_INSTRUCTIONS FOR THE TASK_.
The response should consist of the records that follow, printed exactly.

(Stored items)
----

(** [Pay] from the idempotency re-check on, that is, the part that runs
    while the per-user mutex is held. *)
Definition PayService_Pay_locked (orderNo transactionNo : string) (req : PayRequest.t)
    (w : World) : result PayResponse.t * World :=
  match OrderRepository.GetByRequestID (db w) (PayRequest.RequestID req) with
  | Some existingOrder => (Ok (PayService_exists existingOrder), w)
  | None =>
      let now := clock w in
      let '(r, db1) := AccountRepository.GetOrCreate now (PayRequest.UserID req) (db w) in
      match r with
      | Err err => (Err (ErrWrap "获取账户信息失败" err), with_db db1 w)
      | Ok account =>
          if Account.Balance account <? PayRequest.Amount req
          then (Err (ErrNew "余额不足"), with_db db1 w)
          else
            let expiredAt :=
              now + wrap64 (OrderTimeoutMinutes (Business cfg) * Minute) in
            let order :=
              PayOrder.mk orderNo (PayRequest.RequestID req) (PayRequest.UserID req)
                (PayRequest.Amount req) (PayRequest.ProductType req)
                (PayRequest.ProductID req) model.OrderStatusCreated expiredAt None 0 0 in
            match Transaction
                    (PayService_Pay_tx orderNo transactionNo req account order db1 now)
                    db1 with
            | (Some err, db2) => (Err err, with_db db2 w)
            | (None, db2) =>
                (Ok (PayResponse.mk orderNo model.OrderStatusPaid
                       (PayRequest.Amount req) "支付成功"),
                 with_db db2 w)
            end
      end
  end.
(** Every run is of one of three kinds: offline; online and answered at
    attempt [k]; online and failed for good at attempt [k]. *)
Lemma run_shape :
  (isOnline env = false
   /\ exists entry,
        In entry sampleSermons
        /\ generateKhutba env purpose0
           = (Normal (fallbackFrom env entry purpose0 Network),
              fallbackToasts (ThrownError "network_offline")))
  \/ (isOnline env = true
      /\ exists k,
           (k <= 2)%nat
           /\ (forall i, (i < k)%nat -> retried purpose0 (network env i) = true)
           /\ (retried purpose0 (network env k) = false \/ k = 2%nat)
           /\ ((exists s,
                  handleOutcome purpose0 (network env k) = Normal s
                  /\ generateKhutba env purpose0 = (Normal s, runTrace purpose0 k))
               \/ (exists e entry,
                     handleOutcome purpose0 (network env k) = Throw e
                     /\ In entry sampleSermons
                     /\ generateKhutba env purpose0
                        = (Normal (fallbackFrom env entry purpose0
                                     (fst (classify (ThrownError (toError e))))),
                           (runTrace purpose0 k
                            ++ fallbackToasts (ThrownError (toError e)))%list)))).
Proof.
  destruct (isOnline env) eqn:Hon.
  - right. split; [reflexivity |].
    destruct (last_attempt_exists env purpose0) as [k [Hk [Hall Hstop]]].
    exists k. repeat (split; [assumption |]).
    pose proof (handleOutcome_settles purpose0 (network env k)) as Hs.
    destruct (handleOutcome purpose0 (network env k)) as [s | e |] eqn:Hout;
      [| | congruence].
    + left. exists s. split; [reflexivity |].
      rewrite (generateKhutba_online env purpose0 k Hon Hk Hall Hstop). now rewrite Hout.
    + right.
      destruct (generateKhutba_failure env purpose0 k e Hon Hk Hall Hstop Hout)
        as [entry [_ [Hin Hrun]]].
      exists e, entry. repeat split; assumption.
  - left. split; [reflexivity |].
    rewrite (generateKhutba_offline env purpose0 Hon).
    destruct (onFailure_eq env purpose0 (ThrownError "network_offline") [])
      as [entry [_ [Hin ->]]].
    exists entry. split; [exact Hin | reflexivity].
Qed.

End Shape.

(** ** Requests, waits and toasts of a run *)

Lemma attempts_fallbackToasts (error : Thrown) : attempts (fallbackToasts error) = 0%nat.
Proof.
  unfold attempts. now destruct (fallbackToasts_quiet error) as [-> _].
Qed.

(** X1: a run makes a request exactly when [navigator] exists and its
    [onLine] is true; without a [navigator], or with [onLine] false, no
    request is made at all. *)
Theorem requests_need_navigator (env : Env) (purpose0 : string) :
  exists s t,
    generateKhutba env purpose0 = (Normal s, t)
    /\ (attempts t = 0%nat <-> navigator env <> Some true).
Proof.
  destruct (run_shape env purpose0)
    as [[Hoff [entry [_ Hrun]]] | [Hon [k [_ [_ [_ [[s [_ Hrun]] | [e [entry [_ [_ Hrun]]]]]]]]]]];
    eexists; eexists; (split; [exact Hrun |]).
  - rewrite attempts_fallbackToasts. split; [intros _ | reflexivity].
    intros Hnav. apply isOnline_navigator in Hnav. congruence.
  - rewrite attempts_runTrace. apply isOnline_navigator in Hon.
    split; [discriminate | congruence].
  - rewrite attempts_app, attempts_runTrace. apply isOnline_navigator in Hon.
    split; [discriminate | congruence].
Qed.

----

_ANSWER TO THIS PROBLEM_.
(** [Pay] from the idempotency re-check on, that is, the part that runs
    while the per-user mutex is held. *)
Definition PayService_Pay_locked (orderNo transactionNo : string) (req : PayRequest.t)
    (w : World) : result PayResponse.t * World :=
  match OrderRepository.GetByRequestID (db w) (PayRequest.RequestID req) with
  | Some existingOrder => (Ok (PayService_exists existingOrder), w)
  | None =>
      let now := clock w in
      let '(r, db1) := AccountRepository.GetOrCreate now (PayRequest.UserID req) (db w) in
      match r with
      | Err err => (Err (ErrWrap "获取账户信息失败" err), with_db db1 w)
      | Ok account =>
          if Account.Balance account <? PayRequest.Amount req
          then (Err (ErrNew "余额不足"), with_db db1 w)
          else
            let expiredAt :=
              now + wrap64 (OrderTimeoutMinutes (Business cfg) * Minute) in
            let order :=
              PayOrder.mk orderNo (PayRequest.RequestID req) (PayRequest.UserID req)
                (PayRequest.Amount req) (PayRequest.ProductType req)
                (PayRequest.ProductID req) model.OrderStatusCreated expiredAt None 0 0 in
            match Transaction
                    (PayService_Pay_tx orderNo transactionNo req account order db1 now)
                    db1 with
            | (Some err, db2) => (Err err, with_db db2 w)
            | (None, db2) =>
                (Ok (PayResponse.mk orderNo model.OrderStatusPaid
                       (PayRequest.Amount req) "支付成功"),
                 with_db db2 w)
            end
      end
  end.
(** Every run is of one of three kinds: offline; online and answered at
    attempt [k]; online and failed for good at attempt [k]. *)
Lemma run_shape :
  (isOnline env = false
   /\ exists entry,
        In entry sampleSermons
        /\ generateKhutba env purpose0
           = (Normal (fallbackFrom env entry purpose0 Network),
              fallbackToasts (ThrownError "network_offline")))
  \/ (isOnline env = true
      /\ exists k,
           (k <= 2)%nat
           /\ (forall i, (i < k)%nat -> retried purpose0 (network env i) = true)
           /\ (retried purpose0 (network env k) = false \/ k = 2%nat)
           /\ ((exists s,
                  handleOutcome purpose0 (network env k) = Normal s
                  /\ generateKhutba env purpose0 = (Normal s, runTrace purpose0 k))
               \/ (exists e entry,
                     handleOutcome purpose0 (network env k) = Throw e
                     /\ In entry sampleSermons
                     /\ generateKhutba env purpose0
                        = (Normal (fallbackFrom env entry purpose0
                                     (fst (classify (ThrownError (toError e))))),
                           (runTrace purpose0 k
                            ++ fallbackToasts (ThrownError (toError e)))%list)))).
Proof.
  destruct (isOnline env) eqn:Hon.
  - right. split; [reflexivity |].
    destruct (last_attempt_exists env purpose0) as [k [Hk [Hall Hstop]]].
    exists k. repeat (split; [assumption |]).
    pose proof (handleOutcome_settles purpose0 (network env k)) as Hs.
    destruct (handleOutcome purpose0 (network env k)) as [s | e |] eqn:Hout;
      [| | congruence].
    + left. exists s. split; [reflexivity |].
      rewrite (generateKhutba_online env purpose0 k Hon Hk Hall Hstop). now rewrite Hout.
    + right.
      destruct (generateKhutba_failure env purpose0 k e Hon Hk Hall Hstop Hout)
        as [entry [_ [Hin Hrun]]].
      exists e, entry. repeat split; assumption.
  - left. split; [reflexivity |].
    rewrite (generateKhutba_offline env purpose0 Hon).
    destruct (onFailure_eq env purpose0 (ThrownError "network_offline") [])
      as [entry [_ [Hin ->]]].
    exists entry. split; [exact Hin | reflexivity].
Qed.

End Shape.

(** ** Requests, waits and toasts of a run *)

Lemma attempts_fallbackToasts (error : Thrown) : attempts (fallbackToasts error) = 0%nat.
Proof.
  unfold attempts. now destruct (fallbackToasts_quiet error) as [-> _].
Qed.

(** X1: a run makes a request exactly when [navigator] exists and its
    [onLine] is true; without a [navigator], or with [onLine] false, no
    request is made at all. *)
Theorem requests_need_navigator (env : Env) (purpose0 : string) :
  exists s t,
    generateKhutba env purpose0 = (Normal s, t)
    /\ (attempts t = 0%nat <-> navigator env <> Some true).
Proof.
  destruct (run_shape env purpose0)
    as [[Hoff [entry [_ Hrun]]] | [Hon [k [_ [_ [_ [[s [_ Hrun]] | [e [entry [_ [_ Hrun]]]]]]]]]]];
    eexists; eexists; (split; [exact Hrun |]).
  - rewrite attempts_fallbackToasts. split; [intros _ | reflexivity].
    intros Hnav. apply isOnline_navigator in Hnav. congruence.
  - rewrite attempts_runTrace. apply isOnline_navigator in Hon.
    split; [discriminate | congruence].
  - rewrite attempts_app, attempts_runTrace. apply isOnline_navigator in Hon.
    split; [discriminate | congruence].
Qed.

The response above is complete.